The three previous MEA presidents were former school employees who arranged special pension deals when they left their one-time school districts to work for the union. Those deals allowed these eventual union CEOs to accrue years of public school pension credits worth tens and even hundreds of thousands of dollars in annual benefits.
That’s because the former districts allowed them to use their six-figure MEA salaries when calculating their public school pensions upon retirement. The result was six-figure pensions from the state’s underfunded school employee pension system.
Former MEA president Steven Cook received a pension payout of $109,420 last year.
His predecessor as MEA president, Iris Salters, received an annual pension of $186,108 a year.
The third teachers union president earning a lucrative state pension is Luigi Battaglieri, who retired in 2006. As of 2019 he was collecting a state pension of $114,712 per year.
Donald Wotruba, executive director of Michigan Association of School Boards, made $191,287 in 2017-18, according to financial records submitted by the nonprofit to the federal government.
Chris Wigent, executive director of the Michigan Association of Superintendents & Administrators, made $228,441 in 2017-18.

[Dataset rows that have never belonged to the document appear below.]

(** * gotype-ish: the fallback import resolver and the command driver

    A shallow embedding of [importer.go] (the two-tier [Importer]) and of
    [gotype2.go] ([report], [getPkgFiles], [checkPkgFiles], [main]).

    Collaborators that live outside the repository (the compiled-package
    importer, [build.Default.Import], [parseFiles], [types.Config.Check],
    [os.Stat], [filepath.Abs], [packages.Load], ...) are fields of an
    environment record; every theorem quantifies over them. *)

From stdpp Require Import gmap strings list fin_maps.
From Stdlib Require Import ZArith Ascii String Lia.

Local Open Scope string_scope.
Local Open Scope Z_scope.

(** ** Go values shared by both files *)

Module Go.

(** [packages.Error]: [Pos] is "file:line:col", "file:line", "" or "-". *)
Record PackagesError : Type := mkPackagesError
  { Pos : string; Msg : string; Kind : Z }.

(** A non-nil value of the interface type [error], by dynamic type: either
    a [packages.Error] or anything else (an [*errors.errorString], an
    [*os.PathError], a [types.Error], ...), kept by its message. *)
Inductive errval : Type :=
| PkgErr (e : PackagesError)
| OtherErr (msg : string).

(** The interface type [error]: [None] is [nil]. *)
Definition error : Type := option errval.

(** [fmt.Errorf] with a constant format. *)
Definition Errorf (msg : string) : errval := OtherErr msg.

(** [*types.Package]: a pointer, possibly [nil]. *)
Inductive PackagePtr : Type :=
| nil_pkg
| pkg_at (addr : positive).

(** [strings.HasPrefix]:
    [len(s) >= len(prefix) && s[:len(prefix)] == prefix]. *)
Definition HasPrefix (s prefix : string) : bool :=
  (String.length prefix <=? String.length s)%nat
  && String.eqb (substring 0 (String.length prefix) s) prefix.

(** [strings.HasSuffix]:
    [len(s) >= len(suffix) && s[len(s)-len(suffix):] == suffix]. *)
Definition HasSuffix (s suffix : string) : bool :=
  (String.length suffix <=? String.length s)%nat
  && String.eqb
       (substring (String.length s - String.length suffix)
                  (String.length suffix) s)
       suffix.

(** [strings.Split(s, sep)] for a one-byte separator, which is how
    [report] calls it: the pieces of [s] between the occurrences of
    [sep]; always at least one piece. *)
Fixpoint Split (s : string) (sep : ascii) : list string :=
  match s with
  | EmptyString => [EmptyString]
  | String c rest =>
      if Ascii.eqb c sep then EmptyString :: Split rest sep
      else match Split rest sep with
           | [] => [String c EmptyString]
           | piece :: pieces => String c piece :: pieces
           end
  end.

(** Go's [int] on a 64-bit platform: two's complement wrap-around. *)
Definition int_wrap (z : Z) : Z := (z + 2 ^ 63) mod 2 ^ 64 - 2 ^ 63.

End Go.

Export Go.

(** ** importer.go *)

Module Resolver.

Definition ImportMode : Type := Z.

(** The interface [types.ImporterFrom] of the fast importer. *)
Record ImporterFrom : Type := mkImporterFrom
  { fast_Import : string -> PackagePtr * error;
    fast_ImportFrom : string -> string -> ImportMode -> PackagePtr * error }.

(** The fields of [build.Package] that [ImportFrom] reads. *)
Record BuildPackage : Type := mkBuildPackage
  { Dir : string; GoFiles : list string; CgoFiles : list string }.

(** A parsed file ([*ast.File]), kept by name. *)
Definition AstFile : Type := string.

(** What one call of [types.Config.Check] does, seen from the resolver:
    it asks its importer for packages, through either method of the
    interface, and finally returns a package and an error. *)
Inductive Engine : Type :=
| Return (pkg : PackagePtr) (err : error)
| AskImport (path : string) (k : PackagePtr * error -> Engine)
| AskImportFrom (path srcDir : string) (mode : ImportMode)
                (k : PackagePtr * error -> Engine).

(** [*types.Config], by the one method used. *)
Record TypesConfig : Type := mkTypesConfig
  { Check : string -> list AstFile -> Engine }.

(** Calls made to the collaborators, in order (a ghost record). *)
Inductive Event : Type :=
| EvFastImport (path : string)
| EvFastImportFrom (path fullDir : string) (mode : ImportMode)
| EvDiscover (path fullDir : string)
| EvParse (dir : string) (filenames : list string)
| EvCheck (path : string) (files : list AstFile).

(** Package-level collaborators: [path.Join], [build.Default.Import] and
    [parseFiles]. *)
Record Toolchain : Type := mkToolchain
  { Join : string -> string -> string;
    build_Import : string -> string -> Z -> BuildPackage * error;
    parseFiles : string -> list string -> list AstFile * error }.

(** [type Importer struct]; [calls] is the ghost record of collaborator
    calls. *)
Record Importer : Type := mkImporter
  { mainImporter : ImporterFrom;
    cwd : string;
    packages : gmap string PackagePtr;
    config : TypesConfig;
    calls : list Event }.

Definition note (ev : Event) (i : Importer) : Importer :=
  mkImporter (mainImporter i) (cwd i) (packages i) (config i)
             (calls i ++ [ev])%list.

(** [i.packages[path] = pkg] *)
Definition store (path : string) (pkg : PackagePtr) (i : Importer)
  : Importer :=
  mkImporter (mainImporter i) (cwd i) (<[path := pkg]> (packages i))
             (config i) (calls i).

(** [func (i *Importer) Import(path string)] *)
Definition Import (i : Importer) (path : string)
  : PackagePtr * error * Importer :=
  let '(pkg, err) := fast_Import (mainImporter i) path in
  (pkg, err, note (EvFastImport path) i).

Definition Outcome : Type := PackagePtr * error * Importer.

(** Running the type engine against the resolver: each request is served
    by the resolver's own methods and the answer is handed back. *)
Fixpoint runEngine
    (importFrom : Importer -> string -> string -> ImportMode
                  -> option Outcome)
    (e : Engine) (i : Importer) : option Outcome :=
  match e with
  | Return pkg err => Some (pkg, err, i)
  | AskImport path k =>
      let '(pkg, err, i') := Import i path in
      runEngine importFrom (k (pkg, err)) i'
  | AskImportFrom path srcDir mode k =>
      match importFrom i path srcDir mode with
      | None => None
      | Some (pkg, err, i') => runEngine importFrom (k (pkg, err)) i'
      end
  end.

Section WithToolchain.

Variable tc : Toolchain.

(** [func (i *Importer) ImportFrom(path, srcDir string, mode)].

    [fuel] bounds the depth of nested type checks (a check of a package
    whose imports need checks of their own); it is consumed only where
    [i.config.Check] is entered, and [None] means the bound was hit.

    The [err] assigned from [i.config.Check] is the one declared inside
    the [if] block; the function's last line returns [pkg, nil]. *)
Fixpoint ImportFrom (fuel : nat) (i : Importer) (path srcDir : string)
    (mode : ImportMode) {struct fuel} : option Outcome :=
  match packages i !! path with
  | Some pkg => Some (pkg, None, i)
  | None =>
      let fullDir := Join tc (cwd i) srcDir in
      let '(pkg, err) := fast_ImportFrom (mainImporter i) path fullDir mode in
      let i := note (EvFastImportFrom path fullDir mode) i in
      match err with
      | None => Some (pkg, None, store path pkg i)
      | Some _ =>
          let '(buildPkg, err) := build_Import tc path fullDir 0 in
          let i := note (EvDiscover path fullDir) i in
          match err with
          | Some e => Some (nil_pkg, Some e, i)
          | None =>
              let filenames := (GoFiles buildPkg ++ CgoFiles buildPkg)%list in
              let '(files, err) := parseFiles tc (Dir buildPkg) filenames in
              let i := note (EvParse (Dir buildPkg) filenames) i in
              match err with
              | Some e => Some (nil_pkg, Some e, i)
              | None =>
                  match fuel with
                  | O => None
                  | S fuel' =>
                      let i := note (EvCheck path files) i in
                      match runEngine (ImportFrom fuel')
                                      (Check (config i) path files) i with
                      | None => None
                      | Some (pkg, _err, i) =>
                          Some (pkg, None, store path pkg i)
                      end
                  end
              end
          end
      end
  end.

Those organizations’ revenues come from public school districts in the form of annual membership dues, and fees they pay to send their employees to annual conferences put on by the organizations, which also lobby for their members in Lansing.
For example, Utica Community Schools in Macomb County paid $9,327 for association dues to the Michigan Association of School Boards in 2018-19, and another $2,595 to the Michigan Association of Superintendents & Administrators.
The Michigan Association of School Boards, for example, collects about $5 million a year in annual revenue.